The Attorney-General’s Office will be asked to explore the means of nailing Karaki’s international arrest via an Interpol Red Notice in order to be able to try him in absentia.
Argentina is part of the investigation in the framework of international cooperation, working with those countries which have already initiated judicial proceedings.
Karaki is wanted for the deadliest terrorist attack in Argentina’s history. On 18 July 1994, a truck drove into the AMIA Jewish community centre, laden with explosives. Besides the 85 dead, more than 300 people were injured.
The 1994 assault has never been claimed or solved, but Argentina and Israel have long suspected that Lebanon's Shiite Hezbollah group carried it out at Iran's request.
In April, an Argentine court blamed Hezbollah for the attack it called a "crime against humanity," and labelled Iran a "terrorist state."

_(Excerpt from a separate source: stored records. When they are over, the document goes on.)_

(* ===== verification/PgSession.v ===== *)
(** * internal/storage/postgres/session.go: the session repository

    The operations of [Repository] over the table of [Postgres].  INET and UUID
    columns return the canonical form of what was stored, given by two parameters;
    the nil UUID is read as absent.  A scan needs as many destinations as the statement
    has columns, so both lists are written out. *)
From S2P Require Import Prelude Regex Common Types Encoding EapSession Crypto Storage Postgres.
Local Open Scope string_scope.
Local Open Scope Z_scope.
Local Open Scope list_scope.

Record Session : Type := mkSession {
  AuthCtxID : string; GPSI : string; Supi : string; SnssaiSST : Z; SnssaiSD : string; AMFInstanceID : string;
  AMFIP : option string; AMFRegion : string; AAAConfigID : option string; EAPSessionState : bytes;
  NssaaStatus_ : string; AuthResult : string; EAPRounds : Z; MaxEAPRounds : Z; EAPLastNonce : string;
  FailureReason : string; FailureCause : string; ReauthNotifURI : string; RevocNotifURI : string;
  CreatedAt : Z; UpdatedAt : Z; ExpiresAt : Z; CompletedAt : option Z; TerminatedAt : option Z }.

(** The columns of the statements of [GetByAuthCtxID] and [List], and the destinations
    of [scanSession] and [scanSessionFromRows], which are the same. *)
Definition tail_columns : list string :=
  ["supi"; "snssai_sst"; "snssai_sd"; "amf_instance_id"; "amf_ip"; "amf_region"; "reauth_notif_uri";
   "revoc_notif_uri"; "aaa_config_id"; "eap_session_state"; "eap_rounds"; "max_eap_rounds"; "eap_last_nonce";
   "nssaa_status"; "auth_result"; "failure_reason"; "failure_cause"; "created_at"; "updated_at"; "expires_at";
   "completed_at"; "terminated_at"].
Definition get_columns : list string := ["auth_ctx_id"; "gpsi"; "gpsi_hash"] ++ tail_columns.
Definition list_columns : list string := ["auth_ctx_id"; "gpsi"] ++ tail_columns.
Definition scan_destinations : list string := ["auth_ctx_id"; "gpsi"; "gpsi_hash"] ++ tail_columns.

Definition is_pending (status : string) : bool := str_eqb status "PENDING" || str_eqb status "NOT_EXECUTED".

Section Repository.
Context (Seal : bytes -> bytes -> bytes -> bytes -> bytes).
Context (Open : bytes -> bytes -> bytes -> bytes -> option bytes).
Context (key : bytes) (HashGPSI : string -> string) (partition : Z -> bool).
Context (inet uuid : string -> option string).
Definition nil_uuid : string := "00000000-0000-0000-0000-000000000000".

(** The value of a nullable column, [None] when the database refuses it. *)
Definition column (norm : string -> option string) (o : option string) : option (option string) :=
  match o with None => Some None | Some s => Some <$> norm s end.

(** The columns both writing statements encrypt: state, GPSI, SUPI. *)
Definition encrypt_columns (rnd : nat -> bytes) (s : Session) : result crypto_error (bytes * string * string) :=
  let? state := encryptState Seal key (rnd 0%nat) (EAPSessionState s) in
  let? gpsi := encryptField Seal key (rnd 1%nat) (GPSI s) in
  let? supi := encryptField Seal key (rnd 2%nat) (Supi s) in
  Ok (state, gpsi, supi).

Definition new_row (s : Session) (state : bytes) (gpsi supi : string) (ip cfg : option string) : slice_row :=
  mkSlice (AuthCtxID s) gpsi (HashGPSI (GPSI s)) supi (SnssaiSST s) (SnssaiSD s) (AMFInstanceID s) ip (AMFRegion s)
    (ReauthNotifURI s) (RevocNotifURI s) estr false cfg state (EAPRounds s) (MaxEAPRounds s) (EAPLastNonce s)
    (NssaaStatus_ s) (AuthResult s) (FailureReason s) (FailureCause s) (micros (CreatedAt s)) (micros (UpdatedAt s))
    (micros (ExpiresAt s)) None None.
Definition Create (fault : option string) (rnd : nat -> bytes) (s : Session) (t : list slice_row)
  : list slice_row * option pg_error :=
  match encrypt_columns rnd s with
  | Ok (state, gpsi, supi) =>
      match fault, column inet (AMFIP s), column uuid (AAAConfigID s) with
      | Some e, _, _ => (t, Some (ErrFault e))
      | None, Some ip, Some cfg => slice_insert partition t (new_row s state gpsi supi ip cfg)
      | None, _, _ => (t, Some ErrConstraint)
      end
  | Err e => (t, Some (ErrEncrypt e))
  | Panic => (t, Some (ErrFault "panic"))
  end.
Definition set_row (s : Session) (state : bytes) (gpsi supi : string) (r : slice_row) : slice_row :=
  mkSlice (c_auth_ctx_id r) gpsi (HashGPSI (GPSI s)) supi (SnssaiSST s) (SnssaiSD s) (c_amf_instance_id r) (c_amf_ip r)
    (c_amf_region r) (c_reauth_notif_uri r) (c_revoc_notif_uri r) (c_callback_owner r) (c_has_aiw_context r)
    (c_aaa_config_id r) state (EAPRounds s) (c_max_eap_rounds r) (EAPLastNonce s) (NssaaStatus_ s) (AuthResult s)
    (FailureReason s) (FailureCause s) (c_created_at r) (micros (UpdatedAt s)) (micros (ExpiresAt s))
    (micros <$> CompletedAt s) (micros <$> TerminatedAt s).
Definition Update (fault : option string) (rnd : nat -> bytes) (s : Session) (t : list slice_row)
  : list slice_row * option pg_error :=
  match encrypt_columns rnd s with
  | Ok (state, gpsi, supi) =>
      match fault with
      | Some e => (t, Some (ErrFault e))
      | None =>
          match slice_update partition t (AuthCtxID s) (set_row s state gpsi supi) with
          | (t, inl e) => (t, Some e)
          | (t, inr O) => (t, Some ErrNoSession)
          | (t, inr _) => (t, None)
          end
      end
  | Err e => (t, Some (ErrEncrypt e))
  | Panic => (t, Some (ErrFault "panic"))
  end.
Definition Delete (fault : option string) (id : string) (t : list slice_row) : list slice_row * option pg_error :=
  match fault with
  | Some e => (t, Some (ErrFault e))
  | None => (delete_where c_auth_ctx_id id t,
             if (count_where c_auth_ctx_id id t =? 0)%nat then Some ErrNoSession else None)
  end.

Definition read_row (r : slice_row) : Session :=
  mkSession (c_auth_ctx_id r) (or_zero estr (decryptField Open key (c_gpsi r)))
    (or_zero estr (decryptField Open key (c_supi r))) (c_snssai_sst r) (c_snssai_sd r) (c_amf_instance_id r) (c_amf_ip r)
    (c_amf_region r)
    (match c_aaa_config_id r with Some u => if str_eqb u nil_uuid then None else Some u | None => None end)
    (if (0 <? length (c_eap_session_state r))%nat then or_zero [] (decryptState Open key (c_eap_session_state r)) else [])
    (c_nssaa_status r) (c_auth_result r) (c_eap_rounds r) (c_max_eap_rounds r) (c_eap_last_nonce r) (c_failure_reason r)
    (c_failure_cause r) (c_reauth_notif_uri r) (c_revoc_notif_uri r) (c_created_at r) (c_updated_at r) (c_expires_at r)
    (c_completed_at r) (c_terminated_at r).
(** [Scan] of a row of a statement with the given columns. *)
Definition scanSession (columns : list string) (r : slice_row) : pg_error + Session :=
  if (length columns =? length scan_destinations)%nat then inr (read_row r) else inl ErrScan.
Definition GetByAuthCtxID (fault : option string) (id : string) (t : list slice_row) : pg_error + Session :=
  match fault with
  | Some e => inl (ErrFault e)
  | None =>
      match select c_auth_ctx_id id t with
      | None => inl ErrNoSession
      | Some r => scanSession get_columns r
      end
  end.

(** The loop over the rows, newest first ([order] sorts the result set). *)
Fixpoint scan_rows (rows : list slice_row) : pg_error + list Session :=
  match rows with
  | [] => inr []
  | r :: rows =>
      match scanSession list_columns r with
      | inl e => inl e
      | inr s => match scan_rows rows with inl e => inl e | inr ss => inr (s :: ss) end
      end
  end.
Definition List_ (fault : option string) (order : list slice_row -> list slice_row) (gpsi : string) (t : list slice_row)
  : pg_error + list Session :=
  match fault with
  | Some e => inl (ErrFault e)
  | None => scan_rows (order (filter (fun r => c_gpsi_hash r = HashGPSI gpsi) t))
  end.
Definition CountPending (fault : option string) (t : list slice_row) : pg_error + nat :=
  match fault with
  | Some e => inl (ErrFault e)
  | None => inr (length (filter (fun r => is_pending (c_nssaa_status r) = true) t))
  end.
Definition is_stale (now : Z) (r : slice_row) : bool :=
  (c_expires_at r <? now) && negb (is_pending (c_nssaa_status r)).
Definition expire_row (now : Z) (r : slice_row) : slice_row :=
  mkSlice (c_auth_ctx_id r) (c_gpsi r) (c_gpsi_hash r) (c_supi r) (c_snssai_sst r) (c_snssai_sd r) (c_amf_instance_id r)
    (c_amf_ip r) (c_amf_region r) (c_reauth_notif_uri r) (c_revoc_notif_uri r) (c_callback_owner r) (c_has_aiw_context r)
    (c_aaa_config_id r) (c_eap_session_state r) (c_eap_rounds r) (c_max_eap_rounds r) (c_eap_last_nonce r) "EAP_FAILURE"
    "EAP_FAILURE" "Session expired" (c_failure_cause r) (c_created_at r) (c_updated_at r) (c_expires_at r)
    (c_completed_at r) (Some now).
Definition ExpireStale (fault : option string) (now : Z) (t : list slice_row) : list slice_row * (pg_error + nat) :=
  match fault with
  | Some e => (t, inl (ErrFault e))
  | None => (map (fun r => if is_stale now r then expire_row now r else r) t,
             inr (length (filter (fun r => is_stale now r = true) t)))
  end.

(** ** Properties *)
Context `{!AEAD Seal Open} (key_ok : NewEncryptor key = Some key).

Lemma columns_decrypt rnd s :
  (forall i, nonce_ok (rnd i)) ->
  exists state gpsi supi, encrypt_columns rnd s = Ok (state, gpsi, supi)
    /\ decryptField Open key gpsi = Ok (GPSI s) /\ decryptField Open key supi = Ok (Supi s)
    /\ (if (0 <? length state)%nat then or_zero [] (decryptState Open key state) else []) = EAPSessionState s.
Proof.
  intros Hr. destruct (state_roundtrip Seal Open key key_ok (rnd 0%nat) (EAPSessionState s) (Hr _)) as (state & E1 & D1 & L1).
  destruct (field_roundtrip Seal Open key key_ok (rnd 1%nat) (GPSI s) (Hr _)) as (gpsi & E2 & D2).
  destruct (field_roundtrip Seal Open key key_ok (rnd 2%nat) (Supi s) (Hr _)) as (supi & E3 & D3).
  exists state, gpsi, supi. unfold encrypt_columns. rewrite E1, E2, E3. apply Nat.ltb_lt in L1. by rewrite L1, D1.
Qed.

(** The session as it is read back: times in microseconds, addresses and identifiers in
    canonical form, no completion. *)
Definition stored (s : Session) (ip cfg : option string) : Session :=
  mkSession (AuthCtxID s) (GPSI s) (Supi s) (SnssaiSST s) (SnssaiSD s) (AMFInstanceID s) ip (AMFRegion s)
    (match cfg with Some u => if str_eqb u nil_uuid then None else Some u | None => None end)
    (EAPSessionState s) (NssaaStatus_ s) (AuthResult s) (EAPRounds s) (MaxEAPRounds s) (EAPLastNonce s)
    (FailureReason s) (FailureCause s) (ReauthNotifURI s) (RevocNotifURI s) (micros (CreatedAt s)) (micros (UpdatedAt s))
    (micros (ExpiresAt s)) None None.
Lemma create_get rnd s t t' ip cfg :
  (forall i, nonce_ok (rnd i)) -> select c_auth_ctx_id (AuthCtxID s) t = None ->
  column inet (AMFIP s) = Some ip -> column uuid (AAAConfigID s) = Some cfg ->
  Create None rnd s t = (t', None) -> GetByAuthCtxID None (AuthCtxID s) t' = inr (stored s ip cfg).
Proof.
  intros Hr Hn Hi Hu. destruct (columns_decrypt rnd s Hr) as (state & gpsi & supi & E & D1 & D2 & D3).
  unfold Create. rewrite E, Hi, Hu. unfold slice_insert. destruct (_ && _); [|done]. intros [= <-].
  unfold GetByAuthCtxID. pose proof (select_insert_same c_auth_ctx_id t (new_row s state gpsi supi ip cfg) Hn) as Hs.
  change (c_auth_ctx_id (new_row _ _ _ _ _ _)) with (AuthCtxID s) in Hs. rewrite Hs.
  unfold scanSession. cbn [length get_columns scan_destinations tail_columns app Nat.eqb].
  unfold read_row, new_row. cbn -[Nat.ltb decryptField decryptState]. by rewrite D1, D2, D3.
Qed.

(** Listing the sessions of a subscriber never works: as soon as one row has the
    hash of the identifier, [List] returns a scan error, whatever the row and the order,
    because its statement selects one column less than the scan expects; without a row
    it returns the empty list.  A single session is read without error. *)
Theorem list_always_fails order gpsi t :
  (forall rows, order rows ≡ₚ rows) ->
  ((exists r, r ∈ t /\ c_gpsi_hash r = HashGPSI gpsi) -> List_ None order gpsi t = inl ErrScan)
  /\ ((forall r, r ∈ t -> c_gpsi_hash r <> HashGPSI gpsi) -> List_ None order gpsi t = inr [])
  /\ (forall r, r ∈ t -> exists s, GetByAuthCtxID None (c_auth_ctx_id r) t = inr s /\ AuthCtxID s = c_auth_ctx_id r).
Proof.
  intros Ho. unfold List_. split_and!.
  - intros (r & Hr & Hh). assert (Hin : r ∈ order (filter (fun r => c_gpsi_hash r = HashGPSI gpsi) t))
      by (rewrite Ho; by apply list_elem_of_filter).
    destruct (order _) as [|r' rows]; [by apply not_elem_of_nil in Hin|done].
  - intros Hn. destruct (order (filter (fun r => c_gpsi_hash r = HashGPSI gpsi) t)) as [|r rows] eqn:E; [done|].
    assert (Hin : r ∈ order (filter (fun r => c_gpsi_hash r = HashGPSI gpsi) t)) by (rewrite E; left).
    rewrite Ho in Hin. apply list_elem_of_filter in Hin as [Hh Hin]. by apply Hn in Hin.
  - intros r Hr. unfold GetByAuthCtxID. destruct (select c_auth_ctx_id (c_auth_ctx_id r) t) as [r'|] eqn:E.
    + eexists. split; [done|]. by apply select_key in E.
    + unfold select in E. assert (Hin : r ∈ filter (fun r' => c_auth_ctx_id r' = c_auth_ctx_id r) t) by (by apply list_elem_of_filter).
      destruct (filter _ t); [by apply not_elem_of_nil in Hin|done].
Qed.

(** What [ExpireStale] does to an expired session.  One that is still pending is
    left alone, for ever; one that has ended, successfully or not, is turned into a
    failure, and again at every later run, which moves its termination time and counts
    it once more. *)
Theorem expire_stale_inverted now now' t r :
  r ∈ t -> c_expires_at r < now -> now <= now' ->
  let t1 := fst (ExpireStale None now t) in
  let t2 := fst (ExpireStale None now' t1) in
  if is_pending (c_nssaa_status r) then r ∈ t1 /\ r ∈ t2
  else expire_row now r ∈ t1 /\ c_nssaa_status (expire_row now r) = "EAP_FAILURE"
       /\ expire_row now' (expire_row now r) ∈ t2
       /\ snd (ExpireStale None now' t1) <> inr 0%nat.
Proof.
  intros Hr He Hn t1 t2.
  assert (Hstep : forall n t x, x ∈ t -> (if is_stale n x then expire_row n x else x) ∈ fst (ExpireStale None n t)).
  { intros n u x Hx. apply list_elem_of_In, in_map_iff. exists x. split; [done|by apply list_elem_of_In]. }
  assert (H1 := Hstep now t r Hr). fold t1 in H1. unfold is_stale in H1. rewrite (proj2 (Z.ltb_lt _ _) He) in H1.
  destruct (is_pending (c_nssaa_status r)) eqn:Ep; cbn [negb andb] in H1.
  - split; [done|]. assert (H2 := Hstep now' t1 r H1). unfold is_stale in H2. by rewrite Ep, andb_false_r in H2.
  - split; [done|]. split; [done|]. assert (Hs : is_stale now' (expire_row now r) = true).
    { unfold is_stale. cbn [c_expires_at expire_row c_nssaa_status]. rewrite (proj2 (Z.ltb_lt _ _)) by lia. done. }
    split; [assert (H2 := Hstep now' t1 _ H1); by rewrite Hs in H2|].
    cbn [snd ExpireStale]. intros [= H]. apply length_zero_iff_nil in H.
    by apply (filter_nil_not_elem_of _ _ _ H Hs).
Qed.
End Repository.

Definition row0 : slice_row :=
  mkSlice "ctx-1" estr "h" estr 1 "000001" "amf-1" None estr estr estr estr false None [] 0 20 estr "EAP_SUCCESS"
    "EAP_SUCCESS" estr estr 0 0 10 None None.
Lemma list_always_fails_witness :
  List_ toy_open [] (fun _ => "h") None (fun rows => rows) "msisdn-1" [row0] = inl ErrScan.
Proof.
  destruct (list_always_fails toy_open [] (fun _ => "h") (fun rows => rows) "msisdn-1" [row0] (fun _ => Permutation_refl _)) as [H _].
  apply H. exists row0. split; [left|done].
Defined.
Lemma expire_stale_inverted_witness : expire_row 20 row0 ∈ fst (ExpireStale None 20 [row0]).
Proof. apply (expire_stale_inverted 20 30 [row0] row0); [left|by vm_compute|lia]. Defined.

It found that the attack and another on the Israeli Embassy in 1992 which killed 29 people, were likely triggered by the government under then-president Carlos Menem cancelling three contracts concluded with Iran for the supply of nuclear equipment and technology.
After that ruling, Buenos Aires asked Interpol to arrest Iran's Interior Minister Ahmad Vahidi, whom it accuses of masterminding the attack, but Tehran denies any involvement.
In 2015, an investigation by a special AMIA investigative unit began to review the initial judicial process. That ended in 2019 with the determination that the state had been involved in a “cover-up,” resulting in light sentences for court officers and Menem government officials. It did not identify the reasons why.
The cover-up consisted of paying the alleged seller of the van used in the bombing, Carlos Telleldín, some US$400,000 to accuse a group of police officers of being part of the local connection.
Early in 2015, a special prosecutor appointed to probe the AMIA bombing, Alberto Nisman, accused former president Cristina Fernández de Kirchner (2007-15) of orchestrating another cover-up in exchange for oil and trade benefits.
Four days later he was found dead under mysterious circumstances as he was about to present his findings before Congress.
Fernández de Kirchner’s controversial Memorandum of Understanding, which would have seen Iranian officials questioned about the bombing, never entered into force.
Argentina’s justice system dropped its obstruction probe against Fernández de Kirchner in 2021 but reopened it last year.
Menem was tried for a cover-up in the case, but acquitted. He died in 2021.
The day before Bullrich’s press conference, the Inter-American Court of Human Rights ordered Argentina to remove all obstacles "which maintain total impunity in this case."
The state has not allowed access to information gathered about the event and the intelligence agencies have classified the files as "secret.”
The state should do everything necessary "to identify, judge and punish those responsible for the events of this case, their cover-up and, thus, be able to establish the truth of what happened, all within a reasonable time," the court ruled.
Argentina has the largest Jewish community in Latin America, with some 300,000 members.